The House Education and Employment Committee signed off of a joint resolution Thursday seeking to limit school board members to eight consecutive years of service. Rep. Sam Garrison, a Fleming Island Republican, is behind the resolution (HJR 1461).
That measure originally served as a device to eliminate pay for school board members. But Thursday, lawmakers approved a substitute measure that will instead seek to install term limits.
“A person may not appear on the ballot for reelection to the office of school board member if, by the end of his or her current term of office, the person will have served, or but for resignation would have served, in that office for eight consecutive years,” the resolution reads.
Garrison used the Legislature as an example of why he said “having an end date on your service” is beneficial.
“It’s part of the reason why Tallahassee, for all the pressures we have, hasn’t turned into Washington, D.C. Because we know we have a finite amount of time to get things done here, and we have to work with our colleague to make that happen,” Garrison said.
But Rep. Melony Bell, a Fort Meade Republican, said the choice to limit terms of board members should be made on the local level.
“We should allow each county to vote on what they decide that they want, the citizens of that county, not a statewide blanket that we are going to put on the whole state of Florida,” she said.
If the Legislature signs off on the measure, it would not be binding immediately. Instead, the resolution calls for a potential constitutional amendment to appear on the 2022 ballot for voters to weigh in. If 60% of voters during that election approve the change, then the term limit language would be placed into the state’s constitution.
Thursday’s stop in the House Education and Employment Committee was the final one for the measure. The resolution will now go to the full House floor.

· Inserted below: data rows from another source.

Lemma record_lagged_ready (s : ActivitySubscription) (p n : Z) (todo : list ActivityEvent)
    (outs : list RecvOutcome) :
  ready s p todo (RecvLagged n :: outs) -> sub_pending_event s = None -> numbered p todo ->
  exists s', record_lagged s n = Ok s' /\ ready s' p todo outs
    /\ sub_pending_event s' = None /\ sub_session_id s' = sub_session_id s.
Proof.
  intros Hr Hpe Hn. unfold record_lagged.
  inversion Hr as [? ? _ Hg Hc Hd|lagged consumed ? _ Hl Hc Hg Hd|? ? ? He]; subst; [| |congruence].
  - inversion Hd as [| |skipped sent ? Hne Hd']; subst. pose proof (zlen_pos _ Hne).
    rewrite (proj2 (Z.eqb_neq _ _)), Hg by lia.
    eexists. split_and!; [done| |done|done]. eapply ready_lagged; eauto.
  - inversion Hd as [| |skipped sent ? Hne Hd']; subst. pose proof (zlen_pos _ Hne).
    rewrite (proj2 (Z.eqb_neq _ _)), Hg by lia. cbn [pg_lagged pg_after_sequence].
    assert (Hb : sub_cursor s + zlen (lagged ++ skipped) <= U64_MAX).
    { rewrite app_assoc in Hn. apply numbered_app in Hn as [Hn _].
      apply numbered_bound; [done|]. by destruct lagged. }
    destruct Hn as (Hp & _). rewrite zlen_app in Hb.
    rewrite (proj2 (checked_add_Some _ _ (zlen (lagged ++ skipped))))
      by (rewrite zlen_app; lia).
    eexists. split_and!; [done| |done|done]. rewrite app_assoc.
    eapply ready_lagged; eauto. by destruct lagged.
Qed.

Lemma recv_channel_ready (outs : list RecvOutcome) (s : ActivitySubscription) (p : Z)
    (todo : list ActivityEvent) :
  ready s p todo outs -> sub_pending_event s = None -> numbered p todo ->
  recv_post s p todo (2 * length outs) (recv_channel s outs).
Proof.
  revert s p todo. induction outs as [|o outs IH]; intros s p todo Hr Hpe Hn.
  { exists [], todo, p. split_and!; try done. constructor. }
  destruct o as [e|n|]; cbn [recv_channel].
  - inversion Hr as [? ? _ Hg Hc Hd|lagged consumed ? _ Hl Hc Hg Hd|? ? ? He]; subst; [| |congruence].
    + inversion Hd as [|? sent ? Hd' |]; subst. pose proof (numbered_cons _ _ _ Hn) as [Hq Hn'].
      rewrite (recv_event_next s (sub_cursor s)) by done.
      destruct (matches_session _ e) eqn:Hm.
      * exists [e], sent, (sub_cursor s + 1). split_and!; try done.
        -- by repeat constructor.
        -- by apply ready_fresh.
        -- unfold pending_work. simpl. lia.
      * apply (recv_post_skip _ (set_cursor s (sub_cursor s + 1) None None) _ (sub_cursor s + 1)
                 [e] sent _ (2 * length outs)); [|done|simpl; lia|].
        -- apply covers_excluded; [done|done|constructor].
        -- apply IH; [by apply ready_fresh|done|done].
    + inversion Hd as [|? sent ? Hd' |]; subst.
      pose proof (numbered_app _ _ _ Hn) as [_ Hn']. apply numbered_cons in Hn' as [Hq Hn'].
      pose proof (zlen_pos _ Hl). destruct Hn as (Hp & _).
      rewrite (recv_event_gap s (sub_cursor s) (zlen lagged)) by (done || lia).
      exists lagged, (e :: sent), (sub_cursor s + zlen lagged). split_and!; try done.
      * rewrite <- (app_nil_r lagged) at 1. apply covers_gap; [done|constructor].
      * apply ready_held; simpl; [done|done|lia|done].
      * unfold pending_work. simpl. lia.
  - destruct (record_lagged_ready _ _ _ _ _ Hr Hpe Hn) as (s' & Hs' & Hr' & Hpe' & Hid).
    rewrite Hs'.
    apply (recv_post_skip s s' p p [] todo _ (2 * length outs)); [constructor|done|simpl; lia|].
    by apply IH.
  - exfalso. inversion Hr as [? ? _ _ _ Hd|? ? ? _ _ _ _ Hd|? ? ? _ _ _ Hd]; inversion Hd.
Qed.

Lemma recv_ready (s : ActivitySubscription) (p : Z) (todo : list ActivityEvent)
    (outs : list RecvOutcome) :
  ready s p todo outs -> numbered p todo -> recv_post s p todo (pending_work s outs) (recv s outs).
Proof.
  intros Hr Hn. unfold recv, pending_work. destruct (sub_pending_event s) as [e|] eqn:Hpe.
  - inversion Hr as [? ? He|? ? ? He|e' consumed ? He Hg Hc Hd]; subst; [congruence..|].
    rewrite Hpe in He. injection He as ->.
    pose proof (numbered_cons _ _ _ Hn) as [Hq Hn'].
    rewrite (recv_event_next _ p) by done. simpl.
    destruct (matches_session _ e') eqn:Hm.
    + exists [e'], consumed, (p + 1). split_and!; try done.
      * by repeat constructor.
      * by apply ready_fresh.
      * unfold pending_work. simpl. lia.
    + apply (recv_post_skip _ (set_cursor s (p + 1) None None) _ (p + 1)
               [e'] consumed _ (2 * length outs)); [|done|lia|].
      * apply covers_excluded; [done|done|constructor].
      * apply recv_channel_ready; [by apply ready_fresh|done|done].
  - rewrite Nat.add_0_r. by apply recv_channel_ready.
Qed.

Lemma recv_all_ready (calls : nat) (s : ActivitySubscription) (p : Z) (todo : list ActivityEvent)
    (outs : list RecvOutcome) :
  ready s p todo outs -> numbered p todo -> (pending_work s outs < calls)%nat ->
  exists s' done left q,
    snd (recv_all calls s outs) = Ok s' /\ todo = done ++ left
    /\ covers (sub_session_id s) p done (fst (recv_all calls s outs)) q /\ ready s' q left []
    /\ sub_pending_event s' = None.
Proof.
  revert s p todo outs. induction calls as [|calls IH]; intros s p todo outs Hr Hn Hw; [lia|].
  pose proof (recv_ready _ _ _ _ Hr Hn) as Hpost. simpl.
  destruct (recv s outs) as [[d|e] s' rest|s']; simpl in Hpost; [|done|].
  - destruct Hpost as (dn & left & q & -> & Hc & Hr' & Hid & Hwork).
    assert (Hn' : numbered q left).
    { apply numbered_app in Hn as [_ Hn]. by rewrite (covers_end _ _ _ _ _ Hc). }
    destruct (IH s' q left rest Hr' Hn') as (s'' & dn' & left' & q' & Hok & -> & Hc' & Hr'' & Hp''); [lia|].
    destruct (recv_all calls s' rest) as [ds r]. simpl in *.
    exists s'', (dn ++ dn'), left', q'. rewrite app_assoc. split_and!; try done.
    rewrite Hid in Hc'. by apply (covers_trans _ _ _ _ _ _ [d] ds Hc).
  - destruct Hpost as (dn & left & q & -> & Hc & Hr' & _ & Hp). by exists s', dn, left, q.
Qed.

This isn’t the first time the Legislature has sought to implement term limits at the school board level. In 2019, the effort stalled in the House after the committee process. Last year saw more success for the term limit push, as the House approved a similar resolution. While the Senate version also reached the floor, it died before earning final approval in that chamber.

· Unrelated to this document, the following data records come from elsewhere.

(** A get request is accepted exactly when its task id is a UUID, its
    revision is absent or a [u64] ([null] counts as absent for Devin Cloud and
    is an error for every other backend), and its wait is absent (zero) or at
    most thirty seconds; a list request exactly when its limit is absent (50)
    or within 1..=128. *)
Theorem get_and_list_parse_spec `{!JsonValueLaws V} (backend : Backend) (args : V) :
  (forall r, parse_task_get backend args = Ok r <->
    uuid_arg args "task_id" (get_task_id r)
    /\ after_revision_is backend args (get_after_revision r)
    /\ match v_get args "wait_ms" with
       | None => get_wait_ms r = 0
       | Some v => v_as_u64 v = Some (get_wait_ms r) /\ 0 <= get_wait_ms r <= 30000
       end)
  /\ (forall n, task_list_limit args = Ok n <->
    match v_get args "limit" with
    | None => n = 50
    | Some v => v_as_u64 v = Some n /\ 1 <= n <= 128
    end).
Proof.
  assert (Hafter : forall o,
    match backend with
    | DevinCloud => optional_u64_lenient args "after_revision"
    | _ => optional_u64_strict args "after_revision"
    end = Ok o <-> after_revision_is backend args o).
  { intros o. unfold after_revision_is.
    destruct backend; rewrite ?optional_u64_strict_Ok, ?optional_u64_lenient_Ok;
      destruct (v_get args "after_revision"); naive_solver. }
  assert (Hwait : forall w, task_wait_ms args = Ok w <->
    match v_get args "wait_ms" with
    | None => w = 0
    | Some v => v_as_u64 v = Some w /\ 0 <= w <= 30000
    end).
  { intros w. unfold task_wait_ms. destruct (v_get args "wait_ms") as [v|]; simpl.
    - rewrite bind_Ok. setoid_rewrite ok_or_Ok. setoid_rewrite bind_unit_Ok.
      setoid_rewrite ensure_Ok. setoid_rewrite Z.leb_le. split.
      + intros (x & Hx & Hl & [= <-]). apply v_u64_range in Hx as Hr. unfold u64 in Hr.
        split; [done|lia].
      + intros [Hv Hr]. exists w. split_and!; [done|lia|done].
    - naive_solver. }
  split.
  - intros [t o w]; simpl. unfold parse_task_get. rewrite bind_Ok. setoid_rewrite required_uuid_Ok.
    setoid_rewrite bind_Ok. setoid_rewrite Hafter. setoid_rewrite bind_Ok. setoid_rewrite Hwait.
    naive_solver.
  - intros n. unfold task_list_limit. destruct (v_get args "limit") as [v|]; [|naive_solver].
    rewrite bind_Ok. setoid_rewrite ok_or_Ok. setoid_rewrite bind_unit_Ok.
    setoid_rewrite ensure_Ok. setoid_rewrite in_range_true. unfold MAX_TASK_LIST_LIMIT.
    naive_solver.
Qed.

(** The argument keys an operation reads. *)
Definition request_keys (backend : Backend) (op : Operation) : list string :=
  match op with
  | OpStatus => []
  | TaskStart =>
      ["operation_id"; "task"; "continuation"]%string ++
      match backend with
      | Codex => ["model"; "effort"]%string
      | OpenCode => ["model"; "agent"; "variant"; "workspace_requirement"]%string
      | DevinAcp => ["model"; "agent"; "cloud"]%string
      | DevinCloud => ["title"; "devin_mode"; "swe_tier"; "repos"; "max_acu_limit"]%string
      end
  | TaskGet => ["task_id"; "after_revision"; "wait_ms"]%string
  | TaskList => ["limit"]%string
  | TaskControl => ["task_id"; "operation_id"; "action"; "input"; "interaction_id"; "answer"]%string
  end.

(** Parsing reads the operation's own argument keys and nothing else:
    arguments that agree on them give the same request or the same error. *)
Theorem parse_reads_own_keys (backend : Backend) (op : Operation) (args args' : V) :
  (forall key, key ∈ request_keys backend op -> v_get args key = v_get args' key) ->
  parse backend op args = parse backend op args'.
Proof.
  intros Hk.
  destruct op; try done; cbn [parse]; f_equal;
    unfold parse_task_start, parse_start_options, parse_task_get, task_list_limit,
      parse_task_control, control_interaction, codex_continuation, required_uuid, required_string,
      optional_string, optional_u64_strict, optional_u64_lenient, optional_string_list,
      task_wait_ms;
    destruct backend;
    repeat match goal with
      | |- context [v_get args ?key] =>
          rewrite (Hk key) by (cbn; rewrite list_elem_of_In; simpl; tauto)
      end; done.
Qed.
End RequestTheorems.

(** * Witnesses *)

Module RequestWitness.
Import JsonModel.

(** An answer sent to a backend that has none. *)
Definition answer_args : Json :=
  JObj [("task_id", JStr nil_uuid); ("operation_id", JStr one_uuid); ("action", JStr "answer")].

Lemma nil_uuid_arg : uuid_arg answer_args "task_id" nil_uuid.
Proof. split; [reflexivity|]. apply is_some_true. vm_compute. reflexivity. Qed.

Lemma one_uuid_arg : uuid_arg answer_args "operation_id" one_uuid.
Proof. split; [reflexivity|]. apply is_some_true. vm_compute. reflexivity. Qed.

Lemma control_unsupported_witness :
  parse_task_control Codex answer_args = Err "unsupported Codex task action".
Proof.
  apply (control_unsupported Codex answer_args nil_uuid one_uuid "answer" nil_uuid_arg one_uuid_arg
           eq_refl).
  intros a Ha. by destruct a.
Defined.

(** A hosted Devin start. *)
Definition cloud_args : Json :=
  JObj [("operation_id", JStr nil_uuid); ("task", JStr "do it"); ("cloud", JBool true)].
Definition cloud_request : TaskStartRequest :=
  mkTaskStart nil_uuid (StartDevinAcp (mkDevinAcpStart None None true)).

Lemma cloud_parse : parse_task_start DevinAcp cloud_args = Ok cloud_request.
Proof. vm_compute. reflexivity. Qed.

Lemma start_locality_witness : execution_locality (start_options cloud_request) = Hosted.
Proof.
  apply (start_locality DevinAcp cloud_args cloud_request cloud_parse).
  right. exists (mkDevinAcpStart None None true). by split_and!.
Defined.

Lemma parse_reads_own_keys_witness :
  parse Codex TaskList (JObj [("limit", JInt 7); ("extra", JStr "x")])
  = parse Codex TaskList (JObj [("limit", JInt 7)]).
Proof.
  apply (parse_reads_own_keys Codex TaskList).
  intros key Hkey. apply list_elem_of_In in Hkey. destruct Hkey as [<-|[]]. reflexivity.
Defined.

Lemma get_and_list_parse_spec_witness :
  task_list_limit (JObj [("limit", JInt 128)]) = Ok 128.
Proof.
  apply (proj2 (get_and_list_parse_spec Codex (JObj [("limit", JInt 128)])) 128).
  split; [reflexivity|lia].
Defined.
End RequestWitness.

That’s because 60% of lawmakers must sign off on the resolution before shipping it to the ballot. In the Senate, that means 24 votes in favor of the resolution.
Support for term limits has largely broken along party lines, with Republicans in favor and Democrats opposed. Last Session, Republicans controlled just 23 seats in the Senate — one short of the number needed for approval.

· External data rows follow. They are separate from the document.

Fixpoint incomplete_of (d : Dir) (locks : gset string) (ids : list string) :
    result string (list IncompleteUpgradeTransaction) :=
  match ids with
  | [] => Ok []
  | id :: rest =>
      let! t := read_transaction d id in
      if is_terminal (t_state t) then incomplete_of d locks rest
      else if bool_decide (id ∈ locks) then incomplete_of d locks rest
      else
        let! l := incomplete_of d locks rest in
        Ok (mkIncomplete (t_transaction_id t) (t_state t) (t_target_version t) :: l)
  end.

Definition incomplete_upgrade_transactions (d : Dir) (locks : gset string) :
    result string (list IncompleteUpgradeTransaction) :=
  let! ids := list_transaction_ids d in
  incomplete_of d locks ids.

(** * The coordinator *)

Inductive UpgradeCoordinatorStep : Type :=
| StepContinue
| StepRollback.

Record UpgradeVerifiedIdentity : Type := mkIdentity {
  vi_host_id : string;
  vi_version : string;
  vi_boot_generation : string;
}.

(** The executor trait: [execute_phase] sees the directory as it is when the
    phase runs, and by its contract does not write to it. *)
Class UpgradeCoordinatorExecutor (X : Type) := {
  execute_phase : X -> Dir -> UpgradeTransactionState -> result string UpgradeCoordinatorStep * X;
  verified_identity : X -> option UpgradeVerifiedIdentity;
  restored_session_count : X -> option Z;
  activity_state_persisted : X -> UpgradeTransaction -> X;
}.

Context {X : Type} `{!UpgradeCoordinatorExecutor X} (clock : nat -> Z).

Record World : Type := mkWorld {
  w_dir : Dir;
  w_locks : gset string;
  w_ticks : nat;
  w_exec : X;
}.

(** The readings of [unix_time] are numbered by [w_ticks]. *)
Definition unix_time (w : World) : Z := clock (w_ticks w).

(** A state change followed by [write_transaction(..)?] and the notification. *)
Definition record_change (w : World) (change : Z -> result string UpgradeTransaction) :
    World * result string UpgradeTransaction :=
  match change (unix_time w) with
  | Err e => (w, Err e)
  | Ok t =>
      match write_transaction (w_dir w) t with
      | (d, Err e) => (mkWorld d (w_locks w) (S (w_ticks w)) (w_exec w), Err e)
      | (d, Ok _) =>
          (mkWorld d (w_locks w) (S (w_ticks w)) (activity_state_persisted (w_exec w) t), Ok t)
      end
  end.

Definition finish (r : World * result string UpgradeTransaction) :
    World * result string UpgradeTransactionStatus :=
  (r.1, let! t := r.2 in Ok (status t)).

(** What the coordinator records of a phase that finished. *)
Definition phase_results (x : X) (t : UpgradeTransaction) (phase : UpgradeTransactionState) :
    UpgradeTransaction :=
  let t :=
    if bool_decide (phase = SessionsVerifying) then with_restored t (restored_session_count x)
    else t in
  if bool_decide (phase = EndpointVerifying)
  then match verified_identity x with
       | Some i => with_verified t (vi_host_id i) (vi_version i) (vi_boot_generation i)
       | None => t
       end
  else t.

Fixpoint run_phases (phases : list UpgradeTransactionState) (w : World)
    (t : UpgradeTransaction) : World * result string UpgradeTransactionStatus :=
  match phases with
  | [] => (w, Ok (status t))
  | phase :: rest =>
      if bool_decide (phase = Completed)
      then finish (record_change w (fun now => set_state now t Completed))
      else
        let '(r, x) := execute_phase (w_exec w) (w_dir w) phase in
        let w := mkWorld (w_dir w) (w_locks w) (w_ticks w) x in
        match r with
        | Ok StepContinue =>
            let t := phase_results x t phase in
            match record_change w (fun now => set_state now t phase) with
            | (w, Err e) => (w, Err e)
            | (w, Ok t) => run_phases rest w t
            end
        | Ok StepRollback =>
            finish (record_change w (fun now => mark_rolled_back now t
              (Some ("upgrade coordinator rolled back at " +:+ state_as_str phase))))
        | Err _ =>
            finish (record_change w (fun now => mark_failed now t
              ("upgrade phase " +:+ state_as_str phase +:+ " failed")))
        end
  end.

Definition run_upgrade_coordinator_with_lock (transaction_id : string) (w : World)
    (decision : UpgradeCommitDecision) : World * result string UpgradeTransactionStatus :=
  match read_transaction (w_dir w) transaction_id with
  | Err e => (w, Err e)
  | Ok t =>
      if negb (bool_decide (t_state t = Prepared))
      then (w, Err ("upgrade transaction " +:+ t_transaction_id t +:+ " is not prepared (state "
                    +:+ state_as_str (t_state t) +:+ ")"))
      else match decision with
      | DecAborted | DecPending =>
          finish (record_change w (fun now => mark_failed now t
            "upgrade response was not delivered; destructive phase aborted"))
      | DecCommitted =>
          match record_change w (fun now => set_state now t Committed) with
          | (w, Err e) => (w, Err e)
          | (w, Ok t) => run_phases (coordinator_phases t) w t
          end
      end
  end.

Definition release_lock (transaction_id : string) (w : World) : World :=
  mkWorld (w_dir w) (w_locks w ∖ {[transaction_id]}) (w_ticks w) (w_exec w).

(** [run_upgrade_coordinator]: the exclusive lock, then the run on the waiter's
    decision ([None]: the transport never decides), then the lock's drop. *)
Definition run_upgrade_coordinator (transaction_id : string) (w : World)
    (waiter : option UpgradeCommitDecision) :
    option (World * result string UpgradeTransactionStatus) :=
  match validate_transaction_id transaction_id with
  | Err e => Some (w, Err e)
  | Ok _ =>
      if bool_decide (transaction_id ∈ w_locks w)
      then Some (w, Err ("upgrade transaction " +:+ transaction_id
                         +:+ " is owned by another live process"))
      else
        let w := mkWorld (w_dir w) ({[transaction_id]} ∪ w_locks w) (w_ticks w) (w_exec w) in
        match waiter with
        | None => None
        | Some decision =>
            let '(w, r) := run_upgrade_coordinator_with_lock transaction_id w decision in
            Some (release_lock transaction_id w, r)
        end
  end.
End Durable.
(* ===== verification/Change.v ===== *)
(** Durable Changes and the single-writer lease: src/src/change.rs, with the
    receipt types of src/src/delivery.rs a Change carries.

    The store of one owner scope maps a Change id to the bytes of its file
    [chg-<id>.json]; the record's derived serde code is the class
    [ChangeCodec].  Every operation holds the store's exclusive lock from its
    first read to its last write, so an operation is one step.  What a write
    does is the file system's choice ([WriteOutcome]): it may fail before the
    rename, or after it (the directory's [sync_all]).  Canonical paths and the
    digest that names an idempotent Change are parameters. *)

From S2P Require Import Prelude Json.

Definition MAX_RECORD : Z := 128 * 1024.
Definition MAX_EXECUTIONS : Z := 128.

Record ChangeScope : Type := mkScope {
  sc_session_id : string;
  sc_session_started_at : Z;
  sc_session_process_id : Z;
  sc_canonical_root : string;
  sc_repository_id : string;
}.

Inductive ChangeBase : Type :=
| OriginMain
| BaseChange (id : string).

Record ExecutionAttempt : Type := mkAttempt {
  ea_execution_id : string;
  ea_backend : string;
  ea_executor : string;
  ea_generation : Z;
}.

Record WriterLease : Type := mkLease {
  wl_execution_id : string;
  wl_generation : Z;
}.

Record Verification : Type := mkVerification {
  vf_revision : string;
  vf_record_revision : Z;
  vf_task_record_revision : Z;
  vf_passed : bool;
}.

(** * Receipts of deliveries (delivery.rs) *)

Inductive DeliveryState : Type :=
| Accepted
| Delegated
| ReconciliationRequired
| DeliveryCompleted.

Record PullRequestReceipt : Type := mkPullRequest {
  pr_number : Z;
  pr_head_ref : string;
  pr_base_ref : string;
  pr_revision : string;
  pr_url : string;
  pr_stack_parent_pr_number : option Z;
  pr_stack_linked : bool;
}.

#[global] Instance scope_eq_dec : EqDecision ChangeScope.
Proof. solve_decision. Defined.
#[global] Instance base_eq_dec : EqDecision ChangeBase.
Proof. solve_decision. Defined.
#[global] Instance attempt_eq_dec : EqDecision ExecutionAttempt.
Proof. solve_decision. Defined.
#[global] Instance lease_eq_dec : EqDecision WriterLease.
Proof. solve_decision. Defined.
#[global] Instance verification_eq_dec : EqDecision Verification.
Proof. solve_decision. Defined.
#[global] Instance delivery_state_eq_dec : EqDecision DeliveryState.
Proof. solve_decision. Defined.
#[global] Instance pull_request_eq_dec : EqDecision PullRequestReceipt.
Proof. solve_decision. Defined.

(** [label]: 1 to 128 ASCII letters, digits, hyphens, underscores and dots. *)
Definition label_byte (b : Z) : bool :=
  is_ascii_alphanumeric b || (b =? 45) || (b =? 95) || (b =? 46).

Definition label (value : string) : result string unit :=
  ensure (negb (str_is_empty value) && (str_len value <=? 128)
          && forallb label_byte (str_bytes value)) "invalid Change correlation identifier".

But with Republican Sen. Ileana Garcia winning the Senate District 37 race this past November, Republicans now control 24 Senate seats. It’s unclear as of yet whether Republicans will move in unison on the measure this year.
Sen. Joe Gruters — who carried last year’s Senate version — has again introduced a resolution teeing up the term limits question for Florida voters (SJR 1642). That legislation, however, has yet to be heard by any of its three assigned committees.
The News Service of Florida contributed to this post. Republished with permission.